• Shock · Nov 2013

    Multicenter Study

    Shock State: An Unrecognized and Underestimated Presentation of Drug Reaction with Eosinophilia and Systemic Symptoms.

    • Elsa Dubois and Annick Barbaud.
    • *CHU Nancy, Service de Réanimation Médicale Brabois; Pole Cardiovasculaire et Réanimation Médicale, Hôpital de Brabois, Vandoeuvre-les-Nancy; †Université de Lorraine, Nancy; ‡INSERM U1116, Groupe Choc, Faculté de Médecine; and §CHU Nancy, Service de Dermatologie, Hôpital de Brabois, Vandoeuvre-les-Nancy, France.
    • Shock. 2013 Nov 1;40(5):387-91.

    AbstractSome patients with drug reaction with eosinophilia and systemic symptoms (DRESS) are probably admitted in intensive care unit (ICU), but data concerning their clinical features at admission are scarce. Therefore, in the present study, we used a clinical network of French intensivists to study the clinical features and evolution of DRESS patients hospitalized in ICU. A national, retrospective, multicenter study collected DRESS cases hospitalized in ICU for DRESS from 2000 to end of 2011. All files were analyzed through the RegiSCAR scoring system as "no," "possible," "probable," or "definite" DRESS. Patients were included only if they had a probable or definite DRESS. Demographic, hemodynamic, biological, and infectious data were recorded. Twenty-one patients were included. Hospital mortality was 10 (47%) of 21, and 16 of 21 patients had on admission a shock state necessitating vasopressor agents. Echocardiographic ejection fraction in shock patients was depressed (47% ± 13%).
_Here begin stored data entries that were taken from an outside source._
Definition setProps (ds : list Device) (ms : list OperatorMethod) (m : Modal) : Modal :=
  {| p_devices := ds; p_methods := ms; selectedDevice := selectedDevice m; selectedMethod := selectedMethod m;
     m_paramsJson := m_paramsJson m; paramsError := paramsError m; deviceNameConfirm := deviceNameConfirm m;
     deviceIdSuffix := deviceIdSuffix m; m_twoFactorCode := m_twoFactorCode m; confirmError := confirmError m;
     loading := loading m; submitted := submitted m; m_step := m_step m; inflight := inflight m; sent := sent m |}.
Definition setSelected (dev meth : string) (m : Modal) : Modal :=
  {| p_devices := p_devices m; p_methods := p_methods m; selectedDevice := dev; selectedMethod := meth;
     m_paramsJson := m_paramsJson m; paramsError := paramsError m; deviceNameConfirm := deviceNameConfirm m;
     deviceIdSuffix := deviceIdSuffix m; m_twoFactorCode := m_twoFactorCode m; confirmError := confirmError m;
     loading := loading m; submitted := submitted m; m_step := m_step m; inflight := inflight m; sent := sent m |}.
Definition setParams (text err code : string) (m : Modal) : Modal :=
  {| p_devices := p_devices m; p_methods := p_methods m; selectedDevice := selectedDevice m;
     selectedMethod := selectedMethod m; m_paramsJson := text; paramsError := err;
     deviceNameConfirm := deviceNameConfirm m; deviceIdSuffix := deviceIdSuffix m; m_twoFactorCode := code;
     confirmError := confirmError m; loading := loading m; submitted := submitted m; m_step := m_step m;
     inflight := inflight m; sent := sent m |}.
Definition setConfirm (name suffix err : string) (m : Modal) : Modal :=
  {| p_devices := p_devices m; p_methods := p_methods m; selectedDevice := selectedDevice m;
     selectedMethod := selectedMethod m; m_paramsJson := m_paramsJson m; paramsError := paramsError m;
     deviceNameConfirm := name; deviceIdSuffix := suffix; m_twoFactorCode := m_twoFactorCode m;
     confirmError := err; loading := loading m; submitted := submitted m; m_step := m_step m;
     inflight := inflight m; sent := sent m |}.
Definition setParamsError (err : string) (m : Modal) : Modal := setParams (m_paramsJson m) err (m_twoFactorCode m) m.
Definition setConfirmError (err : string) (m : Modal) : Modal :=
  setConfirm (deviceNameConfirm m) (deviceIdSuffix m) err m.
Definition setStep (st : ModalStep) (m : Modal) : Modal :=
  {| p_devices := p_devices m; p_methods := p_methods m; selectedDevice := selectedDevice m;
     selectedMethod := selectedMethod m; m_paramsJson := m_paramsJson m; paramsError := paramsError m;
     deviceNameConfirm := deviceNameConfirm m; deviceIdSuffix := deviceIdSuffix m;
     m_twoFactorCode := m_twoFactorCode m; confirmError := confirmError m; loading := loading m;
     submitted := submitted m; m_step := st; inflight := inflight m; sent := sent m |}.
(** The request goes out, and what its answer leaves. *)
Definition send_body (body : obj) (m : Modal) : Modal :=
  {| p_devices := p_devices m; p_methods := p_methods m; selectedDevice := selectedDevice m;
     selectedMethod := selectedMethod m; m_paramsJson := m_paramsJson m; paramsError := paramsError m;
     deviceNameConfirm := deviceNameConfirm m; deviceIdSuffix := deviceIdSuffix m;
     m_twoFactorCode := m_twoFactorCode m; confirmError := confirmError m; loading := true;
     submitted := submitted m; m_step := m_step m; inflight := S (inflight m); sent := body :: sent m |}.
Definition dispatch_end (r : option FetchResponse) (m : Modal) : Modal :=
  {| p_devices := p_devices m; p_methods := p_methods m; selectedDevice := selectedDevice m;
     selectedMethod := selectedMethod m; m_paramsJson := m_paramsJson m; paramsError := paramsError m;
     deviceNameConfirm := deviceNameConfirm m; deviceIdSuffix := deviceIdSuffix m;
     m_twoFactorCode := m_twoFactorCode m; confirmError := confirmError m; loading := false;
     submitted := match dispatch_answer r with Ok _ => true | Exn _ => submitted m end;
     m_step := m_step m; inflight := pred (inflight m); sent := sent m |}.
(* ===== verification/TelemetryPage.v ===== *)
(** * The page of telemetry

    src/app/telemetry-monitoring/components/TelemetryContent.tsx: the metrics
    of one device, its charts, its kernel events and its network snapshot.
    The metrics are values of unknown type, read with the functions of
    src/lib/telemetry.ts ([Telemetry]); points, events and commands have the
    fields the code declares.  [date_parse] is [Date.parse] where it is a
    number, [time_label] is [toTimeLabel], [url_pathname] the parameter of
    Module Results. *)

From S2P Require Import Prelude JsNumber JsString JsValue Http Session Commands RenderModel RenderLaws Telemetry Tables Loader.
Import Results.

(** ** Data *)

Record TelemetryHistoryPoint := {
  p_timestamp : string;
  avg_cpu : jsval;
  avg_ram : jsval;
  avg_disk_usage : jsval;
  network_tx : jsval;
  network_rx : jsval;
  risk_score_avg : jsval;
  risk_score : jsval;
  p_metrics : jsval;
}.

Record ActivityEvent := {
  a_id : string;
  a_event_type : string;
  a_timestamp : option string;
  a_detail : jsval;
}.

Record DeviceOption := { o_id : string; o_label : string }.
Record ChartPoint := { c_time : string; c_value : num }.
Record NetworkPoint := { n_time : string; n_tx : num; n_rx : num }.
Record RiskPoint := { r_time : string; r_score : num; r_event : option string }.
Record SavedWifiProfile := { ssid : string; password : string }.
Record NetworkSnapshotState := {
  networkInfo : option NormalizedCommandResult;
  listConnections : option NormalizedCommandResult;
}.

Definition timeWindows : list (string * Z) := [("1h", 1); ("6h", 6); ("24h", 24); ("7d", 24 * 7)]%Z.

Definition selectedWindow (timeWindow : string) : string * Z :=
  List.find (fun w => w.1 === timeWindow) timeWindows ?? ("24h", 24%Z).

(** ** Reading results *)

Definition isRecord (v : jsval) : bool := match v with JObj _ => true | _ => false end.

Definition whole (x : num) : num := Num.max Num.zero (Num.trunc x).

Definition parseCount (value : jsval) : option num :=
  match value with
  | JNum n => if Num.is_finite n then Some (whole n) else None
  | JStr s =>
      if truthy_str (trim s) && Num.is_finite (number_of_string s) then Some (whole (number_of_string s)) else None
  | _ => None
  end.

Definition parseStringArray (value : jsval) : list string :=
  match value with
  | JArr l => List.filter truthy_str (map trim (omap as_string l))
  | _ => []
  end.

Definition no_password : string := "(no saved password or open network)".

Definition wifi_profile (item : jsval) : option SavedWifiProfile :=
  match item with
  | JStr s => if truthy_str (trim s) then Some {| ssid := trim s; password := no_password |} else None
  | JObj o =>
      let name := match get o "ssid" with JStr s => trim s | _ => "" end in
      if negb (truthy_str name) then None
      else
        let secret := match get o "password" with JStr s => trim s | _ => "" end in
        Some {| ssid := name; password := if truthy_str secret then secret else no_password |}
  | _ => None
  end.
(* ===== verification/DeviceDrawerLaws.v ===== *)
(** * What the drawer of a device guarantees

    Its buttons send exactly the commands they should; waiting for a result
    ends; each part of a load stands for itself, and a load that was
    overtaken brings nothing of its own. *)

From S2P Require Import Prelude JsNumber JsString JsValue Http Session Commands RenderModel RenderLaws Client Devices Tables Loader DeviceDrawer.
Import Resolver Results DateTime Rows DeviceDrawer.

(** ** Dispatching *)

(** The service gives a reason why the runtime does not support the method,
    and the reason is a false value, as the empty text. *)
Definition blank_reason (s : State) (r : string) : Prop :=
  exists v, own_get (rejection_reasons (capabilities s)) r = Some v /\ truthy v = false /\ v <> JNull /\ v <> JUndef.

(** The drawer lets the method through: no command of the device is known,
    or the method is known and supported by the runtime, or it is known, not
    supported, and the reason given for that is blank. *)
Definition let_through (s : State) (r : string) : Prop :=
  canonical_methods (capabilities s) = []
  \/ (r ∈ canonical_methods (capabilities s)
      /\ (r ∈ runtime_supported_methods (capabilities s) \/ blank_reason s r)).

Definition drawer_request (uuid deviceId method : string) (params : obj) (sensitive : bool) : FetchRequest :=
  {| f_method := "POST"; f_url := "/api/commands"; f_headers := [json_content];
     f_body := Some (json_text
       [("client_message_id", JStr ("drawer-" +:+ deviceId +:+ "-" +:+ method +:+ "-" +:+ uuid));
        ("device_id", JStr deviceId); ("method", JStr method); ("params", JObj params);
        ("sensitive", JBool sensitive)]) |}.

Lemma online_text d : status_str (status d) !== "online" = false <-> status d = online.
Proof. by destruct (status d). Qed.

Lemma inherited_truthy k : inherited k = JUndef \/ truthy (inherited k) = true.
Proof. unfold inherited. repeat case_match; auto. Qed.

Lemma reason_falsy s r :
  truthy (vnullish (get (rejection_reasons (capabilities s)) r) (JStr "not_supported_runtime")) = false <-> blank_reason s r.
Proof.
  unfold blank_reason, get. destruct (own_get _ r) as [v|]; cbn.
  - split; [|by intros (w & [= <-] & Hf & H1 & H2); destruct v].
    intros H. exists v. destruct v; done.
  - split; [|by intros (v & [=] & _)]. destruct (inherited_truthy r) as [->|Hi]; [done|].
    intros H. exfalso. destruct (inherited r); cbn in H, Hi; congruence.
Qed.

Lemma blocked_iff s method r :
  resolveCommandMethod method = JStr r -> (blocked s method = None <-> let_through s r).
Proof.
  intros Hr. unfold blocked, commandBlockedReason, let_through.
  destruct (canonical_methods (capabilities s)) as [|x l] eqn:Ec; [split; auto|]. rewrite Hr.
  destruct (has (x :: l) r) eqn:E1; cbn [negb]; cycle 1.
  { apply has_false in E1. cbn. split; [done|]. by intros [|[]]. }
  apply has_true in E1. destruct (has (runtime_supported_methods _) r) eqn:E2; cbn [negb].
  - apply has_true in E2. split; auto.
  - apply has_false in E2. rewrite <- reason_falsy. destruct (truthy _); naive_solver.
Qed.

Lemma start_sends uuid method label params sensitive s r :
  resolveCommandMethod method = JStr r ->
  forall s' request, dispatch_start uuid method label params sensitive s = Ok (inl (s', request))
    <-> status (currentDevice s) = online /\ let_through s r /\ s' = s <| dispatchingCmd := Some method |>
        /\ request = drawer_request uuid (id (currentDevice s)) r (effectiveParams (JStr r) params) sensitive.
Proof.
  intros Hr s' request. unfold dispatch_start. rewrite <- online_text, <- (blocked_iff s method r Hr), Hr.
  destruct (status_str _ !== "online"); [split; [done|by intros ([=] & _)]|].
  destruct (blocked s method) as [reason|]; cbn.
  - destruct (reasonToText reason); split; try done; by intros (_ & [=] & _).
  - split; [intros [= <- <-]; done|]. by intros (_ & _ & -> & ->).
Qed.

Lemma no_params r : effectiveParams (JStr r) [] = if r === "list_files" then LIST_FILES_DEFAULTS else [].
Proof. destruct (String.eqb_spec r "list_files") as [->|Hne]; [done|]. cbn. repeat case_match; done. Qed.

Lemma quick_resolved cmd : In cmd QUICK_COMMANDS -> exists r, resolveCommandMethod (quick_id cmd) = JStr r.
Proof.
  enough (List.Forall (fun cmd => exists r, resolveCommandMethod (quick_id cmd) = JStr r) QUICK_COMMANDS) as H
    by (rewrite List.Forall_forall in H; auto).
  repeat constructor; eexists; reflexivity.
Qed.

(** [C22] The buttons of the drawer.  A quick command is sent exactly when the
    drawer does not mark it as under way, the device is shown online, and the
    drawer lets it through: no command of the device is known yet, or the
    command is known and its runtime supports it, or it is known and the
    reason given for not supporting it is blank.  Sending marks that command
    and no other, the end of any command takes the mark away.  What is sent is
    the current name of the command for the device shown, with the parameters
    a listing of files begins with and else none, marked sensitive for locking
    the screen and nothing else.  A button that is not disabled always sends.
    A replay sends exactly when the device is online and the command is let
    through, with the parameters of its entry and never as sensitive. *)
Theorem drawer_dispatch (uuid : string) (cmd : QuickCommand) (s : State) :
  In cmd QUICK_COMMANDS ->
  exists r, resolveCommandMethod (quick_id cmd) = JStr r
    /\ (forall s' request, press_quick uuid cmd s = Some (Ok (inl (s', request))) <->
          dispatchingCmd s <> Some (quick_id cmd) /\ status (currentDevice s) = online /\ let_through s r
          /\ s' = s <| dispatchingCmd := Some (quick_id cmd) |>
          /\ request = drawer_request uuid (id (currentDevice s)) r
                         (if r === "list_files" then LIST_FILES_DEFAULTS else []) (quick_id cmd === "lock_screen"))
    /\ dispatchingCmd (dispatch_done s) = None
    /\ (press_quick uuid cmd s = None \/ exists sent, press_quick uuid cmd s = Some (Ok (inl sent)))
    /\ forall entry m s' request, resolveCommandMethod (entry_method entry) = JStr m ->
         press_replay uuid entry s = Ok (inl (s', request)) <->
         status (currentDevice s) = online /\ let_through s m
         /\ s' = s <| dispatchingCmd := Some (entry_method entry) |>
         /\ request = drawer_request uuid (id (currentDevice s)) m (effectiveParams (JStr m) (entry_params entry)) false.
Proof.
  intros Hin. destruct (quick_resolved cmd Hin) as [r Hr]. exists r. split; [done|].
  assert (match quick_risk cmd with high => true | _ => false end = (quick_id cmd === "lock_screen")) as Hrisk.
  { clear -Hin. cbn in Hin. repeat (destruct Hin as [<-|Hin]; [reflexivity|]). done. }
  rewrite <- (no_params r). unfold press_quick. rewrite Hrisk. set (sensitive := quick_id cmd === "lock_screen").
  pose proof (start_sends uuid (quick_id cmd) (quick_label cmd) [] sensitive s r Hr) as Hsend.
  split_and!.
  - intros s' request. case_bool_decide as Hd; cbn [orb]; [split; [done|by intros [[] _]]|].
    destruct (status_str _ !== "online") eqn:Eo; cbn [orb].
    { split; [done|]. intros (_ & Ho & _). apply online_text in Ho. congruence. }
    case_bool_decide as Hb.
    { split; [done|]. intros (_ & _ & Hp & _). apply (blocked_iff _ _ _ Hr) in Hp. rewrite Hp in Hb. by destruct Hb. }
    split; [intros [= H%Hsend]; tauto|]. intros (_ & H). f_equal. by apply Hsend.
  - done.
  - destruct (_ || _ || _) eqn:E; [by left|right]. apply orb_false_iff in E as [[_ Eo]%orb_false_iff Eb].
    eexists. f_equal. apply Hsend. split_and!; [by apply online_text| |reflexivity|reflexivity].
    apply (blocked_iff _ _ _ Hr). destruct (blocked s _); [by apply bool_decide_eq_false in Eb; destruct Eb|done].
  - intros entry m s' request Hm. by apply start_sends.
Qed.

(** ** Waiting *)

Section Waiting.
Context (cmdLabel : string) (clock : nat -> Z) (answers : nat -> PollReply).

(** The pause of a round takes at least as long as was asked for. *)
Hypothesis clock_start : (0 <= clock 0)%Z.
Hypothesis clock_pause : forall i, (clock i + POLL_PAUSE <= clock (S i))%Z.

Notation poll := (poll cmdLabel clock answers).

(** An answer after which the drawer asks again. *)
Definition inconclusive (a : PollReply) : Prop :=
  match a with Refused => True | Polled p => final_report cmdLabel p = Ok None | Lost => False end.
Record HealthTimeseriesPoint := {
  pt_timestamp : string;
  commands_completed : num;
  commands_failed : num;
  telemetry_ingest : num;
  webhook_sent : num;
  webhook_retrying : num;
  webhook_dead_letter : num;
  critical_alerts : num;
}.

Record HealthEvent := {
  e_type : string;
  e_timestamp : option string;
  e_severity : string;
  e_title : string;
  e_detail : string;
}.

(** A payload with the time it was generated at. *)
Record Generated (A : Type) := { generated_at : string; items : option (list A) }.
Arguments generated_at {A}.
Arguments items {A}.

(** ** State *)

Record State := {
  overview : option HealthOverview;
  components : list HealthComponent;
  timeseries : list HealthTimeseriesPoint;
  events : list HealthEvent;
  auditEntries : list AuditEntry;
  auditLoading : bool;
  auditError : option string;
  lastGeneratedAt : option string;
  loading : bool;
  refreshing : bool;
  (** a memo: computed again only when [lastGeneratedAt] changes *)
  stale : bool;
}.

#[export] Instance eta_health : Eta State := fun s =>
  {| overview := overview s; components := components s; timeseries := timeseries s; events := events s;
     auditEntries := auditEntries s; auditLoading := auditLoading s; auditError := auditError s;
     lastGeneratedAt := lastGeneratedAt s; loading := loading s; refreshing := refreshing s; stale := stale s |}.

Definition init : State :=
  {| overview := None; components := []; timeseries := []; events := []; auditEntries := []; auditLoading := true;
     auditError := None; lastGeneratedAt := None; loading := true; refreshing := false; stale := true |}.

(** ** Loading *)

Definition urls : list string :=
  ["/api/system-health/overview"; "/api/system-health/components";
   "/api/system-health/timeseries?window_minutes=360&bucket_minutes=5";
   "/api/system-health/events?limit=60&window_minutes=180"].
Definition audit_url : string := "/api/audit/events?page=1&per_page=120".

Definition requestJson {A} (r : Response A) : res A := request_json plain_refusal r.

Record Answers := {
  overviewRes : Response HealthOverview;
  componentsRes : Response (Generated HealthComponent);
  timeseriesRes : Response (Generated HealthTimeseriesPoint);
  eventsRes : Response (Generated HealthEvent);
}.

(** [candidates.filter(Boolean).sort().at(-1) ?? null] *)
Definition latest_text (l : list string) : option string :=
  head (rev (stable_sort String.ltb (List.filter truthy_str l))).

Section Zone.
Context (date_parse : string -> option Z) (local : Z -> LocalTime) (locale_text : Z -> string).

Definition safeLocal (value : option string) : string :=
  match value with
  | Some v => if truthy_str v then match date_parse v with Some t => locale_text t | None => v end else "-"
  | None => "-"
  end.

Definition is_stale (now : Z) (generated : option string) : bool :=
  match generated with
  | Some g => if truthy_str g then match date_parse g with Some t => (90000 <? now - t)%Z | None => true end else true
  | None => true
  end.

Definition set_generated (now : Z) (g : option string) (s : State) : State :=
  s <| stale := if bool_decide (g = lastGeneratedAt s) then stale s else is_stale now g |> <| lastGeneratedAt := g |>.

Definition load_start (showLoader : bool) (s : State) : State :=
  let s := if showLoader then s <| loading := true |> <| auditLoading := true |> else s in
  s <| refreshing := true |>.

Definition settled (s : State) : State := s <| loading := false |> <| refreshing := false |>.

(** The four answers, or what the first of them that failed throws. *)
Definition loaded (now : Z) (a : Answers) (s : State) : res State :=
  let! o := requestJson (overviewRes a) in
  let! c := requestJson (componentsRes a) in
  let! t := requestJson (timeseriesRes a) in
  let! e := requestJson (eventsRes a) in
  Ok (set_generated now (latest_text [o_generated_at o; generated_at c; generated_at t; generated_at e])
        (s <| overview := Some o |> <| components := items c ?? [] |> <| timeseries := items t ?? [] |>
           <| events := items e ?? [] |>)).

(** [loadAll] after its four answers: it goes on to the audit trail, or ends
    with a message. *)
Definition health_end (now : Z) (showLoader : bool) (a : Answers) (s : State) : State * option string :=
  match loaded now a s with
  | Ok s => (s, None)
  | Exn text =>
      let s := if showLoader
               then s <| auditEntries := [] |> <| auditError := Some "Failed to load data" |> <| auditLoading := false |>
               else s in
      (settled s, Some text)
  end.

(** The rest, after the audit trail. *)
Definition audit_end (r : Response (option (list AuditEventRow))) (s : State) : State :=
  let s := match requestJson r with
           | Ok l => s <| auditEntries := imap (entry_of date_parse local "audit-" "") (l ?? []) |> <| auditError := None |>
           | Exn _ => s <| auditEntries := [] |> <| auditError := Some "Failed to load data" |>
           end in
  settled (s <| auditLoading := false |>).

(** ** What is shown *)

(** The components by category, the categories in the order of an object. *)
Definition groupedComponents (l : list HealthComponent) : list (string * list HealthComponent) :=
  fold_left (fun acc current =>
    let key := if truthy_str (c_category current) then c_category current else "other" in
    put acc key ((own_get acc key ?? []) ++ [current])) l [].

Record PointSummary := { commands : num; telemetry : num; webhooks : num; critical : num }.

Definition latestPointSummary (l : list HealthTimeseriesPoint) : PointSummary :=
  match head (rev l) with
  | Some p => {| commands := Num.add (commands_completed p) (commands_failed p); telemetry := telemetry_ingest p;
                 webhooks := Num.add (Num.add (webhook_sent p) (webhook_retrying p)) (webhook_dead_letter p);
                 critical := critical_alerts p |}
  | None => {| commands := Num.zero; telemetry := Num.zero; webhooks := Num.zero; critical := Num.zero |}
  end.

Definition overallStatus (s : State) : HealthStatus := from_option overall_status offline (overview s).

Definition component_counts (s : State) : num * num * num :=
  match overview s with
  | Some o => (count_healthy o, count_degraded o, count_offline o)
  | None => (Num.zero, Num.zero, Num.zero)
  end.

Definition shown_events (s : State) : list HealthEvent := take 20 (events s).

Definition metric_cards (s : State) : list (string * string) :=
  let v (f : HealthOverview -> num) := Num.to_string (from_option f Num.zero (overview s)) in
  let point := latestPointSummary (timeseries s) in
  [("Queue Pending", v pending_jobs); ("Queue Failed", v failed_jobs);
   ("Disk Used", Num.to_string ((overview s ≫= disk_used_percent) ?? Num.zero) +:+ "%");
   ("Memory MB", v memory_usage_mb); ("Stuck Commands", v stuck_commands);
   ("Replay Rejections", v replay_rejections_1h); ("Webhook DLQ", v dead_letter);
   ("Webhook Latency", Num.to_string (Num.round (from_option avg_latency_ms Num.zero (overview s))) +:+ "ms");
   ("Latest Bucket Commands", Num.to_string (commands point));
   ("Latest Bucket Telemetry", Num.to_string (telemetry point));
   ("Latest Bucket Webhooks", Num.to_string (webhooks point));
   ("Latest Bucket Critical Alerts", Num.to_string (critical point))].

(** ** Events *)

(** A load awaits the four answers, or the audit trail. *)
Inductive Stage := Figures | Trail.
Record Task := { task_id : nat; shows_loader : bool; stage : Stage }.
Record Run := { page : State; tasks : list Task; next : nat }.

Definition begin (showLoader : bool) (w : Run) : Run :=
  {| page := load_start showLoader (page w);
     tasks := {| task_id := next w; shows_loader := showLoader; stage := Figures |} :: tasks w; next := S (next w) |}.

Inductive Event :=
| Load
| HealthAnswered (n : nat) (now : Z) (a : Answers)
| AuditAnswered (n : nat) (r : Response (option (list AuditEventRow))).

Inductive step : Run -> Event -> Run -> Prop :=
| step_load w : step w Load (begin false w)
| step_health n b now a before after w : tasks w = before ++ {| task_id := n; shows_loader := b; stage := Figures |} :: after ->
    step w (HealthAnswered n now a)
      {| page := (health_end now b a (page w)).1;
         tasks := before ++ (match (health_end now b a (page w)).2 with
                             | None => [{| task_id := n; shows_loader := b; stage := Trail |}]
                             | Some _ => []
                             end) ++ after;
         next := next w |}
| step_audit n b r before after w : tasks w = before ++ {| task_id := n; shows_loader := b; stage := Trail |} :: after ->
    step w (AuditAnswered n r) {| page := audit_end r (page w); tasks := before ++ after; next := next w |}.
Mechanical ventilation was required in 13 of 21 cases. Hepatic failure was observed in 11 of 21 cases, acute renal failure in 18 of 20 cases, and lactic acidosis in 12 of 20 patients. Initial bacteriology was negative in all patients. Human herpesvirus reactivations were found in five of 15 cases. In conclusion, shock without bacteriological documentation associated with multiple organ failure is the most common presentation of DRESS at admission in ICU and is associated with a higher mortality than previously described.